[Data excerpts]
——

(** ** Inodes *)

(** After sfs_sync_inode of a dirty inode the block of the inode is the inode: reading
    it gives the inode back. No other block changes. When the write fails, the inode stays
    dirty. *)
Theorem sfs_sync_inode_spec `{!ReliableWrites D t_vmspace} s :
  st_ok st s → sv_dirty (f_sv s) ≠ 0 → block_buffer (sv_i_at (f_at s)) → 0 ≤ sv_ino (f_sv s) < dev_blocks →
  wp safe sfs_sync_inode s
    (λ _ s', inode_of (sector (f_dev s') (sv_ino (f_sv s))) = f_i s ∧ f_sv s' = with_dirty 0 (f_sv s) ∧
       (∀ b k, 0 ≤ k < SFS_BLOCKSIZE → b ≠ sv_ino (f_sv s) → dbyte (f_dev s') b k = dbyte (f_dev s) b k))
    (λ e s', dev_error e ∧ f_sv s' = f_sv s ∧ same_disk (f_dev s) (f_dev s')).
Proof.
  intros [Hd Hc Hf Hfo] Hdirty Hbuf Hino. unfold sfs_sync_inode, store, on_io, set_dirty. wp_steps.
  destruct (Z.eqb_spec (sv_dirty (f_sv s)) 0); [done|]. cbn [negb]. wp_steps. cbn [with_io f_dev f_mem fst snd].
  pose proof (length_inode_bytes _ (fo_wf _ _ _ Hfo)) as Hl.
  apply sfs_wblock_ok; [done|apply Hc|done|done| |].
  - intros d' c' Hd' Hw _. wp_steps. split; [|split; [done|]].
    + change (f_dev _) with d'. rewrite (sector_written _ _ _ _ _ Hw). change SFS_BLOCKSIZE with (Z.of_nat 512).
      rewrite <- Hl, peek_poke by apply bytes_of_bytes. apply inode_of_bytes, Hfo.
    + intros b k Hk Hb. change (dbyte d' b k = dbyte (f_dev s) b k). rewrite Hw by done.
      by destruct (Z.eqb_spec b (sv_ino (f_sv s))).
  - done.
Qed.
End theorems.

——

Your objective:
What you give back must be the stretch above, starting at the line with "intros [Hd Hc" and ending at the line with "with (Z.of_nat 512).", copied exactly.

Output:
  intros [Hd Hc Hf Hfo] Hdirty Hbuf Hino. unfold sfs_sync_inode, store, on_io, set_dirty. wp_steps.
  destruct (Z.eqb_spec (sv_dirty (f_sv s)) 0); [done|]. cbn [negb]. wp_steps. cbn [with_io f_dev f_mem fst snd].
  pose proof (length_inode_bytes _ (fo_wf _ _ _ Hfo)) as Hl.
  apply sfs_wblock_ok; [done|apply Hc|done|done| |].
  - intros d' c' Hd' Hw _. wp_steps. split; [|split; [done|]].
    + change (f_dev _) with d'. rewrite (sector_written _ _ _ _ _ Hw). change SFS_BLOCKSIZE with (Z.of_nat 512).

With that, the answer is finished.